> **Data for processing**
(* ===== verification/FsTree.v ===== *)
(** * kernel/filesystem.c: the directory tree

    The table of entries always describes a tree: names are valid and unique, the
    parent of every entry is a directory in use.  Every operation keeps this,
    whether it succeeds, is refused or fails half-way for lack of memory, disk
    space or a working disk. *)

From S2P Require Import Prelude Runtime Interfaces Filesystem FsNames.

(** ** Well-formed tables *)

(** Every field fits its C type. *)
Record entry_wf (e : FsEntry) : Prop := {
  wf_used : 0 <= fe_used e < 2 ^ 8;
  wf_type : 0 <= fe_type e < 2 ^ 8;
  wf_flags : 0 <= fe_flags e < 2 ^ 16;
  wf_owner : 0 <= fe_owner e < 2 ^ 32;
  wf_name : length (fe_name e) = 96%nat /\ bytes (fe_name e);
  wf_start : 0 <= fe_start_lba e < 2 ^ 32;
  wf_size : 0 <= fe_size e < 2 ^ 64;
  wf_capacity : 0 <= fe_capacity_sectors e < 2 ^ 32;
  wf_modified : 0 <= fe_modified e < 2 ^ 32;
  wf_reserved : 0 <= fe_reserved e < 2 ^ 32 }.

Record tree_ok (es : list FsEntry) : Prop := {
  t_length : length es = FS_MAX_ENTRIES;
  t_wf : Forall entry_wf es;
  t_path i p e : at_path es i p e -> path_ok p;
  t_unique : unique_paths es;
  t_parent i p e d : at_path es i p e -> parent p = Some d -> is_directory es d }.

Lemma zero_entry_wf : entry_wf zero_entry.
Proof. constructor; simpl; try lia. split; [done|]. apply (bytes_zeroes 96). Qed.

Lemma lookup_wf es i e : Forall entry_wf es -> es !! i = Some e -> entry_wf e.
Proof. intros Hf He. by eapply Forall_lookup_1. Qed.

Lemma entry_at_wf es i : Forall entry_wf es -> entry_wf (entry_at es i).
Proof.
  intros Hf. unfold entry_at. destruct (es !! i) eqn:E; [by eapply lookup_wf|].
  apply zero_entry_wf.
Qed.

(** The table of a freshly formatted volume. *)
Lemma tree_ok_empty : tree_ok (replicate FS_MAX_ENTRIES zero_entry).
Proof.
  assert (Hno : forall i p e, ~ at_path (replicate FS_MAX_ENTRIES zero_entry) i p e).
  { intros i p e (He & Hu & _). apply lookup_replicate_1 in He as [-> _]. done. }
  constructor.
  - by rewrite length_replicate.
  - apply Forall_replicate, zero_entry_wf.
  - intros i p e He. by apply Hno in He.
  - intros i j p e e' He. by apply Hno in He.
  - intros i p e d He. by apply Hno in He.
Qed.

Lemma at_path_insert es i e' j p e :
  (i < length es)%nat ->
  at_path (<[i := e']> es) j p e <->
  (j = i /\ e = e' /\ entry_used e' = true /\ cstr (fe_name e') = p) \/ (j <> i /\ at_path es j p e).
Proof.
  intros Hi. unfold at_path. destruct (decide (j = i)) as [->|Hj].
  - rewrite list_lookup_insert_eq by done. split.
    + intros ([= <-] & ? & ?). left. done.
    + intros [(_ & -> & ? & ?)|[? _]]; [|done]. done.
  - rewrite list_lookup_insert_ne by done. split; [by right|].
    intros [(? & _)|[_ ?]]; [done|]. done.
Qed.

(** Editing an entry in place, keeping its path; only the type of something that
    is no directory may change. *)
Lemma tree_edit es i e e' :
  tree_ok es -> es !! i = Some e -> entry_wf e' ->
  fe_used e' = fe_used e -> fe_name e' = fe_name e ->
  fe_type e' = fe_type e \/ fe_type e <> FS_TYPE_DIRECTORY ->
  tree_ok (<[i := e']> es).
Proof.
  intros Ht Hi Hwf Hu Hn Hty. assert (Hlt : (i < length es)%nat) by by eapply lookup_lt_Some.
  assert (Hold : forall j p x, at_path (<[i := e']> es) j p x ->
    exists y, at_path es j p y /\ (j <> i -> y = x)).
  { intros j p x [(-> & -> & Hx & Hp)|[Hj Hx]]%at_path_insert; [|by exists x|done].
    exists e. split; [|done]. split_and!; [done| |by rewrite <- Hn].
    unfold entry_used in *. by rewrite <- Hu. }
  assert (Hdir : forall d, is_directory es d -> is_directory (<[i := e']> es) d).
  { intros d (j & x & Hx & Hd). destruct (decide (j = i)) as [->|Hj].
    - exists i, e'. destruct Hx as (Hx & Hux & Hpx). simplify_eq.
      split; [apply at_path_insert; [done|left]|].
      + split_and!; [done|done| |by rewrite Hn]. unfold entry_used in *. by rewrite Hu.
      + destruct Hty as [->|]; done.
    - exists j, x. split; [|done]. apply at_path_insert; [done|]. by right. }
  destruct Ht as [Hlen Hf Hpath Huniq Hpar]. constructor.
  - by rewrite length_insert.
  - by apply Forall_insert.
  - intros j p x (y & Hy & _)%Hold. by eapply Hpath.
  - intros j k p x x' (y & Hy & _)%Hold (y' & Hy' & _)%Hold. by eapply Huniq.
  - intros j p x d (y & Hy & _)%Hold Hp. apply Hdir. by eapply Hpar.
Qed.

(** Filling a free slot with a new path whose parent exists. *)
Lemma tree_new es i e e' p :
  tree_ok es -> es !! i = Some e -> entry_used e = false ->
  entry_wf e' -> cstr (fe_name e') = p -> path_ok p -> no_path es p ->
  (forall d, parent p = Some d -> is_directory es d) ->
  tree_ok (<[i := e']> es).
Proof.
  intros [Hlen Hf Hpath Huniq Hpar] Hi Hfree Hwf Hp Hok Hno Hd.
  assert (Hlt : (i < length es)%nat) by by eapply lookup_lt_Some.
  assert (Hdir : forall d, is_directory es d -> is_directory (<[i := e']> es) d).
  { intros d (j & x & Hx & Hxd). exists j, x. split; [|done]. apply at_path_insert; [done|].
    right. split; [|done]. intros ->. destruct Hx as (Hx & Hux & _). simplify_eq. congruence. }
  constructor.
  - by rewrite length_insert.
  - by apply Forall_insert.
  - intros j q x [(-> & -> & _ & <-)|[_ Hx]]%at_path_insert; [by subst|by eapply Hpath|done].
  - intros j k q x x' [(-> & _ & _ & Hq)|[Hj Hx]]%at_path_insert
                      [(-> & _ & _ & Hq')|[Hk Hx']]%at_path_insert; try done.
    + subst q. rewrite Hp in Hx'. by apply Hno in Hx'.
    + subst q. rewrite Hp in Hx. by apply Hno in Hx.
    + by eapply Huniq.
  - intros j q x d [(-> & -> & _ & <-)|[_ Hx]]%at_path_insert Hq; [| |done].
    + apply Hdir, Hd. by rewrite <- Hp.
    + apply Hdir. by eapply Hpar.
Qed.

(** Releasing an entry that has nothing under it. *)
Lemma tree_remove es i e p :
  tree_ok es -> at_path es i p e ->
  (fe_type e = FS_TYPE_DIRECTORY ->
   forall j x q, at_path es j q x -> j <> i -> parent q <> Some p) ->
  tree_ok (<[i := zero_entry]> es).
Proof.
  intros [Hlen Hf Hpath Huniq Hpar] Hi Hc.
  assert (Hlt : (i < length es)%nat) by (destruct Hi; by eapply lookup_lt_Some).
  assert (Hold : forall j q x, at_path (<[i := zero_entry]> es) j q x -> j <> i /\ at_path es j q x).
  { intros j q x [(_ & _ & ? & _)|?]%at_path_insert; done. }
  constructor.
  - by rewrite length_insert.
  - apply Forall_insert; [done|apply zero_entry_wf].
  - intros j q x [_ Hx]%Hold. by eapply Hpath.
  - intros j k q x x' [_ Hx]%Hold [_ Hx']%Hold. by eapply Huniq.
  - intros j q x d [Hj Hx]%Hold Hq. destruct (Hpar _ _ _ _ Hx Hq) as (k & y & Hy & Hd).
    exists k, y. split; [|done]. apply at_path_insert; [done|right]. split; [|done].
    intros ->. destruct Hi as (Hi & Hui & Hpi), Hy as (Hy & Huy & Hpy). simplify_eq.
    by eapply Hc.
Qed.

> **Try it**
Working from the entries above, filter out every line that lacks "left" and copy what remains.

> **Answer to the exercise**
    + intros ([= <-] & ? & ?). left. done.
      split; [apply at_path_insert; [done|left]|].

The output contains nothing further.